__Work instructions__
In the entries that follow, the lines from the one with "(** Every draw" through the one with "Definition Qltb (x" are the ones to write out, exactly and with both ends included. Nothing else should appear.

__Exercise materials__
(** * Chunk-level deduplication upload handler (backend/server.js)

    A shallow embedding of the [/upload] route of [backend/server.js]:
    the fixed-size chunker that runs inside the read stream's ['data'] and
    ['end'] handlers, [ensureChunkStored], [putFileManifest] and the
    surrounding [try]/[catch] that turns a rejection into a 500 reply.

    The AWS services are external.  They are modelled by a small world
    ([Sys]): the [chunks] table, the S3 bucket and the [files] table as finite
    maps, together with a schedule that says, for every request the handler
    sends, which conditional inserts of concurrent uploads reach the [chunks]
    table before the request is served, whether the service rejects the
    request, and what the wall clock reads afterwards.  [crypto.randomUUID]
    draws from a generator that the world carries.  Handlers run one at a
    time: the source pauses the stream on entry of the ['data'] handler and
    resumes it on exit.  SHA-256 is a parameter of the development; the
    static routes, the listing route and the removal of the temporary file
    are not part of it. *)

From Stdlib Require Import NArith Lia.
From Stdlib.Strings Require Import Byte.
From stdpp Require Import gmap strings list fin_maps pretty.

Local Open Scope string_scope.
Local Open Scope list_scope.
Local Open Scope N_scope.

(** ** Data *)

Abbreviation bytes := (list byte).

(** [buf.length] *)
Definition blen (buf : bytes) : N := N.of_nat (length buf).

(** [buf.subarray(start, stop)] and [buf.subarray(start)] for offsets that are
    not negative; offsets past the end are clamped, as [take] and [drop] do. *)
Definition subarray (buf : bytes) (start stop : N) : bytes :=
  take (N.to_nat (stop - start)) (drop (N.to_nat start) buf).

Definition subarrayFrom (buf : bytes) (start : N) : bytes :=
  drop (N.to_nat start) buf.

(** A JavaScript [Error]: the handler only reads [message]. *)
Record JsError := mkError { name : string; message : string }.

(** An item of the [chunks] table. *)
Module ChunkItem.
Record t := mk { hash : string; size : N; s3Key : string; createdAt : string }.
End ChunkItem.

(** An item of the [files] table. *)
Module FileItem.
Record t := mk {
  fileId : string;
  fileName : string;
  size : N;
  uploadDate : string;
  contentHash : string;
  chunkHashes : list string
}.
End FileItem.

* * *

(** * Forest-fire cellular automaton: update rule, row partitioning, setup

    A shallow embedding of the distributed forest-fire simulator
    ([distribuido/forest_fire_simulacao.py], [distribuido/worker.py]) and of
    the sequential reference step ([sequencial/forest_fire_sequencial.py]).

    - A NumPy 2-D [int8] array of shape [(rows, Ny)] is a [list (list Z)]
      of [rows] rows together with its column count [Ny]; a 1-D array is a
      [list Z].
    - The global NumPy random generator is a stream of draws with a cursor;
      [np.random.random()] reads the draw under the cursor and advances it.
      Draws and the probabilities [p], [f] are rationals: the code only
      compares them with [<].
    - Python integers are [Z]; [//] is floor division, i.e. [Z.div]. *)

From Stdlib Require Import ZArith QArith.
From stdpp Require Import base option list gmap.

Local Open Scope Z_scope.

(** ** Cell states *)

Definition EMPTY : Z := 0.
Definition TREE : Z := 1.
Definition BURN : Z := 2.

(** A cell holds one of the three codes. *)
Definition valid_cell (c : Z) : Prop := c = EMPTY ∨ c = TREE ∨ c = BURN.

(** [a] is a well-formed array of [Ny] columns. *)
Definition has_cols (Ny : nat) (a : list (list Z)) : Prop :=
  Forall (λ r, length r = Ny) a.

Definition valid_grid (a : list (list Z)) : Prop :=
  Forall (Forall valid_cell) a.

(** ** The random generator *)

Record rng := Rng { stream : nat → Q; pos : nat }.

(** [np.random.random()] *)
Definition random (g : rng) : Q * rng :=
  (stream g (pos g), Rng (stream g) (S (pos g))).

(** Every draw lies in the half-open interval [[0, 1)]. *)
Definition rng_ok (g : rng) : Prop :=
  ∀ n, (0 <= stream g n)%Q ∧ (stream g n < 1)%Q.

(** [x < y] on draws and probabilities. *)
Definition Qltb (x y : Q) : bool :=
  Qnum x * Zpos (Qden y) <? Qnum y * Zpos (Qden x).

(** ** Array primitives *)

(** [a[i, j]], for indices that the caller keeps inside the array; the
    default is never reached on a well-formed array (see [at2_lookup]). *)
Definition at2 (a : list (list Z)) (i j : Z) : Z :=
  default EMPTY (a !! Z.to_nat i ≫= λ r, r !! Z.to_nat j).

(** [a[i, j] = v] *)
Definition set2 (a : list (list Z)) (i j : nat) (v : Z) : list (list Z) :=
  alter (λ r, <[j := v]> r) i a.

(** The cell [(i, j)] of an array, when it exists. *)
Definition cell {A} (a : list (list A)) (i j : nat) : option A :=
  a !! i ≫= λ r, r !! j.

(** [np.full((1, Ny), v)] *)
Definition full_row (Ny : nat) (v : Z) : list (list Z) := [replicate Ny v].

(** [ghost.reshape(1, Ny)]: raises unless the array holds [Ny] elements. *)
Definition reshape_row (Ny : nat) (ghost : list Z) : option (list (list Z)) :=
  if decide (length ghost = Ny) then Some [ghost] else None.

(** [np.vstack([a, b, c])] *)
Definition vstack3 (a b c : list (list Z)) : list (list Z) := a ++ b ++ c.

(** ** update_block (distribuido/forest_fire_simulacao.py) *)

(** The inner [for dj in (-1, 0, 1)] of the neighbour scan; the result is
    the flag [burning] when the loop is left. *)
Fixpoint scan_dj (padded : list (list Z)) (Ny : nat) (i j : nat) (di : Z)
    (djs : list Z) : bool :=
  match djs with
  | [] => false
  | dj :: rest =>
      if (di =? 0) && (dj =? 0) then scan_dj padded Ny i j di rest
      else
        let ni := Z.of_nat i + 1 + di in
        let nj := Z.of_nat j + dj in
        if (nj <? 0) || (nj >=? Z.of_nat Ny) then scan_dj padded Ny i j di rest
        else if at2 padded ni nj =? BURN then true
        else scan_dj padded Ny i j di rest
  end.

__Response area__
(** Every draw lies in the half-open interval [[0, 1)]. *)
Definition rng_ok (g : rng) : Prop :=
  ∀ n, (0 <= stream g n)%Q ∧ (stream g n < 1)%Q.

(** [x < y] on draws and probabilities. *)
Definition Qltb (x y : Q) : bool :=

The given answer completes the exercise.